The Brookover Family name has been synonymous with agriculture, economy and land use on the High Plains for more than 70 years — beginning with Earl C. Brookover whose early interest in irrigation would lead to the dawn of commercial cattle feeding.
Earl Brookover, reared on his parent’s dryland farm, worked for an irrigated farm while in high school and became interested in the potential of irrigation. He learned veraciously across the span of a decade — working on a ground water projects in Texas, drilling wells for irrigation in California and Peru, and earning a degree in civil engineering from K-State. Earl then began his own irrigated farm in Scott City and was employed by an insurance company to develop large areas of barren land into productive farms.
In 1947, Earl and his wife Sally moved to Garden City and sought more sophisticated irrigation methods that resulted in the vast production of feed grains. Earl envisioned that the irrigated High Plains — with its grain potential and moderate climate — would be ideal to meet the emerging demand for commercial cattle feeding.

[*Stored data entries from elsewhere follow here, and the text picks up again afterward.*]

(* ===== verification/EdgeConsumer.v ===== *)
(** * internal/sspedge/consumer.go and authority_reconciler.go

    The journal consumer: one delivery from the carrier is verified, applied
    and acknowledged; a halt stops it until a reconciliation pass has replayed
    the authority's log.  The verifier and the carrier are parameters (the Go
    interfaces [Verifier] and [JournalMessage]); the reconciler is the Go
    [AuthorityReconciler] over any source of delivery pages. *)
From S2P Require Import Authority AuthorityStore PgTx.
From S2P Require Import Prelude GoText GoTime GoJson Sha256 DeliveryStream SqliteTx EdgeStore EdgeApply.
From stdpp Require Import list_numbers.
Open Scope string_scope.
Open Scope Z_scope.
Open Scope snag_scope.

Record JournalMetadata := {
  jm_Stream : string;
  jm_Sequence : Z;
  jm_DeliverySeq : Z;
  jm_TenantID : string;
  jm_EdgeID : string;
  jm_EdgeGeneration : Z
}.

(** A message as the consumer sees it, and how the carrier answers. *)
Record JournalMessage := {
  msg_Metadata : result string JournalMetadata;
  msg_Subject : string;
  msg_Data : bytes;
  msg_DoubleAck : option string;
  msg_Nak : option string
}.

Inductive VerificationError : Type :=
| Permanent (reason : string)
| Transient (what : string).

Definition Verifier : Type := JournalDelivery -> result VerificationError (option VerifiedProjection).

Inductive CErr : Type :=
| ErrConsumerHalted
| ErrOther (what : string).

Definition ProcessRetrying : string := "retrying".

(** ** Routes *)
Definition edgeDeliverySubject (id : EdgeIdentity) : string :=
  if negb (identity_valid id) then ""
  else SubjectPrefix ++ "." ++ RoutingToken (ei_TenantID id) ++ "." ++ DestinationEdge ++ "."
       ++ EdgeToken (ei_EdgeID id) (uint64 (ei_Generation id)).

Definition routeMatches (subject : string) (id : EdgeIdentity) (p : option VerifiedProjection)
  : bool :=
  match p with
  | None => false
  | Some p =>
      let edgeToken := EdgeRoutingToken (ei_EdgeID id) (ei_Generation id) in
      if subject <>s? edgeDeliverySubject id then false
      else if p_Family p =s? FamilyCase then
        match p_Case p with
        | None => false
        | Some c => (c_IssuerEdgeID c =s? ei_EdgeID id)
                    && (c_IssuerEdgeGeneration c =? ei_Generation id)
                    && (c_RouteKind c =s? "domain")
                    && (c_RouteToken c =s? RoutingToken (c_Domain c))
                    && (c_SourceToken c =s? edgeToken)
        end
      else if p_Family p =s? FamilyAdvice then
        match p_Advice p with
        | None => false
        | Some a => (a_IssuerEdgeID a =s? ei_EdgeID id)
                    && (a_IssuerEdgeGeneration a =? ei_Generation id)
                    && (a_RouteKind a =s? "edge") && (a_RouteToken a =s? edgeToken)
        end
      else false
  end.

(** ** Reconciliation input *)
Record ReconcileBatch := {
  rb_Deliveries : list JournalDelivery;
  rb_HighWatermark : Z;
  rb_CompleteThrough : Z
}.

Record ReconcileResult := {
  rr_Applied : Z;
  rr_HighWatermark : Z;
  rr_CompleteThrough : Z;
  rr_Resumed : bool
}.

(** The Go interface [Reconciler]. *)
Class Reconciler := FetchAfter : EdgeIdentity -> Z -> result string ReconcileBatch.

(** [NewAuthorityReconciler] accepts a limit of 1..1000; [FetchAfter] turns one
    page of a delivery source into the input of the consumer. *)
Definition newAuthorityReconciler_ok (limit : Z) : bool := (0 <? limit) && (limit <=? 1000).

Definition page_delivery_ok (expected : Z) (d : Authority.EdgeDelivery) : bool :=
  negb (negb (Authority.ed_Sequence d =? expected)
        || ((Authority.ed_Kind d <>s? FamilyCase) && (Authority.ed_Kind d <>s? FamilyAdvice))
        || is_empty (Authority.ed_CaseID d) || is_empty (Authority.ed_EnvelopeID d)
        || is_empty (Authority.ed_Commitment d) || (Authority.ed_AuthorityRevision d <=? 0)
        || (len (Authority.ed_Raw d) =? 0) || (MaxEnvelopeBytes <? len (Authority.ed_Raw d))).

Definition to_journal (id : EdgeIdentity) (d : Authority.EdgeDelivery) : JournalDelivery :=
  {| jd_Stream := ""; jd_Sequence := 0; jd_DeliverySeq := Authority.ed_Sequence d;
     jd_TenantID := ei_TenantID id; jd_EdgeID := ei_EdgeID id;
     jd_EdgeGeneration := ei_Generation id; jd_Subject := edgeDeliverySubject id;
     jd_Raw := Authority.ed_Raw d |}.

Fixpoint convertPage (id : EdgeIdentity) (expected : Z) (l : list Authority.EdgeDelivery)
  : result string (list JournalDelivery) :=
  match l with
  | [] => Ok []
  | d :: l =>
      if negb (page_delivery_ok expected d) then Err "invalid authority delivery"
      else match convertPage id (expected + 1) l with
           | Ok rest => Ok (to_journal id d :: rest)
           | Err e => Err e
           end
  end.

Section AuthorityReconciler.
Context (source : Authority.EdgeDeliveryQuery -> result string Authority.EdgeDeliveryPage)
        (limit : Z).

(** The query carries no principal: the control plane takes it from the
    authenticated connection. *)
Definition reconcile_query (id : EdgeIdentity) (after : Z) : Authority.EdgeDeliveryQuery :=
  {| Authority.dq_TenantID := ei_TenantID id; Authority.dq_EdgeID := ei_EdgeID id;
     Authority.dq_PrincipalID := ""; Authority.dq_EdgeGeneration := ei_Generation id;
     Authority.dq_AfterSequence := after; Authority.dq_Limit := limit |}.

Definition authorityFetchAfter (id : EdgeIdentity) (after : Z) : result string ReconcileBatch :=
  if negb (identity_valid id) then Err "invalid edge identity"
  else if after <? 0 then Err "reconciliation cursor must not be negative"
  else match source (reconcile_query id after) with
  | Err e => Err e
  | Ok page =>
      let n := Z.of_nat (length (Authority.dp_Deliveries page)) in
      if (Authority.dp_HighWatermark page <? after) || (Authority.dp_CompleteThrough page <? after)
         || (Authority.dp_HighWatermark page <? Authority.dp_CompleteThrough page)
         || (limit <? n) || negb (n =? Authority.dp_CompleteThrough page - after)
      then Err "invalid authority reconciliation bounds"
      else match convertPage id (after + 1) (Authority.dp_Deliveries page) with
           | Err e => Err e
           | Ok ds => Ok {| rb_Deliveries := ds;
                            rb_HighWatermark := Authority.dp_HighWatermark page;
                            rb_CompleteThrough := Authority.dp_CompleteThrough page |}
           end
  end.
End AuthorityReconciler.

(** ** The consumer *)
Record Consumer := { co_db : EdgeDB; co_halted : bool }.

Section Consumer.
Context `{AEAD} (tenant : string) (identity : EdgeIdentity).

Definition NewJournalConsumer (fault : option string) (s : EdgeDB) : result string Consumer :=
  if negb (identity_valid identity) then Err "invalid journal consumer"
  else match DeliveryState identity fault s with
  | Err e => Err e
  | Ok st =>
      if (sr_mode st <>s? DeliveryModeActive)
         && (sr_mode st <>s? DeliveryModeReconciliationRequired)
      then Err "invalid persisted delivery mode"
      else Ok {| co_db := s; co_halted := sr_mode st =s? DeliveryModeReconciliationRequired |}
  end.

Definition consumer_apply (verify : Verifier) (d : JournalDelivery) (now : Z)
    (reconciling : bool) (env : TxEnv) (s : EdgeDB) : EdgeDB * result string string :=
  match verify d with
  | Err (Permanent reason) => applyVerified tenant d VerdictRejected reason None now reconciling env s
  | Err (Transient e) => (s, Err e)
  | Ok p =>
      if routeMatches (jd_Subject d) identity p
      then applyVerified tenant d VerdictAccepted "" p now reconciling env s
      else applyVerified tenant d VerdictRejected "route_mismatch" p now reconciling env s
  end.

(** [outcome]: the outcomes that halt the consumer in memory. *)
Definition halting (o : string) : bool :=
  (o =s? ApplyQuarantined) || (o =s? ApplyReconciliationRequired) || (o =s? ApplyIdentityConflict).

Definition known_outcome (o : string) : bool :=
  (o =s? ApplyAccepted) || (o =s? ApplyRejected) || (o =s? ApplyDuplicate) || halting o.

Definition journal_of (m : JournalMetadata) (msg : JournalMessage) : JournalDelivery :=
  {| jd_Stream := jm_Stream m; jd_Sequence := jm_Sequence m; jd_DeliverySeq := jm_DeliverySeq m;
     jd_TenantID := jm_TenantID m; jd_EdgeID := jm_EdgeID m;
     jd_EdgeGeneration := jm_EdgeGeneration m; jd_Subject := msg_Subject msg;
     jd_Raw := msg_Data msg |}.

Definition Handle (verify : Verifier) (msg : JournalMessage) (now : Z) (env : TxEnv)
    (c : Consumer) : Consumer * result CErr string :=
  if co_halted c then (c, Err ErrConsumerHalted)
  else match msg_Metadata msg with
  | Err e => (c, Err (ErrOther e))
  | Ok m =>
      let d := journal_of m msg in
      if jd_DeliverySeq d <=? 0 then (c, Err (ErrOther "delivery sequence must be positive"))
      else if (jd_TenantID d <>s? ei_TenantID identity) || (jd_EdgeID d <>s? ei_EdgeID identity)
              || negb (jd_EdgeGeneration d =? ei_Generation identity)
      then match RequireReconciliation identity 0 "delivery_identity_mismatch" now env (co_db c) with
           | (s, Err e) => ({| co_db := s; co_halted := co_halted c |}, Err (ErrOther e))
           | (s, Ok _) => ({| co_db := s; co_halted := true |}, Ok ApplyReconciliationRequired)
           end
      else match consumer_apply verify d now false env (co_db c) with
           | (s, Err e) => ({| co_db := s; co_halted := co_halted c |}, Err (ErrOther e))
           | (s, Ok o) =>
               if negb (known_outcome o)
               then ({| co_db := s; co_halted := co_halted c |}, Err (ErrOther "unknown apply outcome"))
               else ({| co_db := s; co_halted := co_halted c || halting o |}, Ok o)
           end
  end.

(** Carrier calls of a [Process], in order. *)
Inductive CarrierCall : Type := CallAck | CallNak.

Definition Process (verify : Verifier) (msg : JournalMessage) (now : Z) (env : TxEnv)
    (c : Consumer) : Consumer * result CErr string * list CarrierCall :=
  match Handle verify msg now env c with
  | (c, Err ErrConsumerHalted) => (c, Err ErrConsumerHalted, [])
  | (c, Err (ErrOther _)) =>
      (c, match msg_Nak msg with Some e => Err (ErrOther e) | None => Ok ProcessRetrying end,
       [CallNak])
  | (c, Ok o) =>
      (c, match msg_DoubleAck msg with Some e => Err (ErrOther e) | None => Ok o end, [CallAck])
  end.

(** ** Reconciliation *)
Record ReconcileEnv := {
  rv_state1 : option string;
  rv_verify : nat -> Verifier;
  rv_tx : nat -> TxEnv;
  rv_state2 : option string;
  rv_complete : option string
}.

Definition delivery_expected (d : JournalDelivery) (expected : Z) : bool :=
  (jd_TenantID d =s? ei_TenantID identity) && (jd_EdgeID d =s? ei_EdgeID identity)
  && (jd_EdgeGeneration d =? ei_Generation identity) && (jd_DeliverySeq d =? expected).

Fixpoint contiguous (l : list JournalDelivery) (expected : Z) : bool :=
  match l with
  | [] => true
  | d :: l => delivery_expected d expected && contiguous l (expected + 1)
  end.

(** The apply loop: the number of deliveries applied and the error that ended
    it, if any. *)
Fixpoint applyBatch (rv : ReconcileEnv) (now : Z) (k : nat) (l : list JournalDelivery) (s : EdgeDB)
  : EdgeDB * nat * option string :=
  match l with
  | [] => (s, O, None)
  | d :: l =>
      match consumer_apply (rv_verify rv k) d now true (rv_tx rv k) s with
      | (s, Err e) => (s, O, Some e)
      | (s, Ok o) =>
          if halting o then (s, O, Some "reconciliation delivery halted")
          else let '(s, n, e) := applyBatch rv now (S k) l s in (s, S n, e)
      end
  end.

Definition Reconcile `{Reconciler} (rv : ReconcileEnv) (now : Z) (c : Consumer)
  : Consumer * result string ReconcileResult :=
  if negb (co_halted c) then (c, Err "reconciliation not required")
  else match DeliveryState identity (rv_state1 rv) (co_db c) with
  | Err e => (c, Err e)
  | Ok st =>
      match FetchAfter identity (sr_last st) with
      | Err e => (c, Err e)
      | Ok batch =>
          if (rb_HighWatermark batch <? sr_high st) || (rb_CompleteThrough batch <? sr_last st)
             || (rb_HighWatermark batch <? rb_CompleteThrough batch)
          then (c, Err "invalid reconciliation bounds")
          else if negb (Z.of_nat (length (rb_Deliveries batch)) =? rb_CompleteThrough batch - sr_last st)
          then (c, Err "reconciliation range does not match complete boundary")
          else if negb (contiguous (rb_Deliveries batch) (sr_last st + 1))
          then (c, Err "non-contiguous reconciliation delivery")
          else match applyBatch rv now 0 (rb_Deliveries batch) (co_db c) with
          | (s, _, Some e) => ({| co_db := s; co_halted := true |}, Err e)
          | (s, n, None) =>
              let c := {| co_db := s; co_halted := true |} in
              let result resumed := {| rr_Applied := Z.of_nat n;
                                       rr_HighWatermark := rb_HighWatermark batch;
                                       rr_CompleteThrough := rb_CompleteThrough batch;
                                       rr_Resumed := resumed |} in
              match DeliveryState identity (rv_state2 rv) s with
              | Err e => (c, Err e)
              | Ok st =>
                  if negb (sr_last st =? rb_CompleteThrough batch)
                  then (c, Err "reconciliation incomplete through declared boundary")
                  else if rb_CompleteThrough batch =? rb_HighWatermark batch then
                    match CompleteReconciliation identity (rb_CompleteThrough batch)
                            (rb_HighWatermark batch) now (rv_complete rv) s with
                    | (s, Err e) => ({| co_db := s; co_halted := true |}, Err e)
                    | (s, Ok _) => ({| co_db := s; co_halted := false |}, Ok (result true))
                    end
                  else (c, Ok (result false))
              end
          end
      end
  end.
End Consumer.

His vision held true and his first feed yard, built in 1951, successfully established the commercial cattle feeding industry. Today, Brookover has consistently fed more cattle than any commercial feeder in the nation.
Since 1951, many transformations have occurred in the beef cattle industry. While Brookover has evolved to meet the needs of the ever changing marketplace, it has remained family-owned and dedicated to operational excellence, the community and its people.
Earl Brookover, Jr. took the helm as CEO and President of Brookover Feed Yards, Inc. in 2000 and now works in close partnership with his son, Ty Brookover and daughter, Amanda Brookover Lee.
Brookover Feed Yards Inc. has three commercial feed yard operations — Brookover Feed Yard, Brookover Ranch Feed Yard, and Brookover Feed Yard Scott City — with a combined capacity of over 100,000 head. Its operations, located in Garden City and Scott City, Kansas, are within a 60 mile radius of five major packers.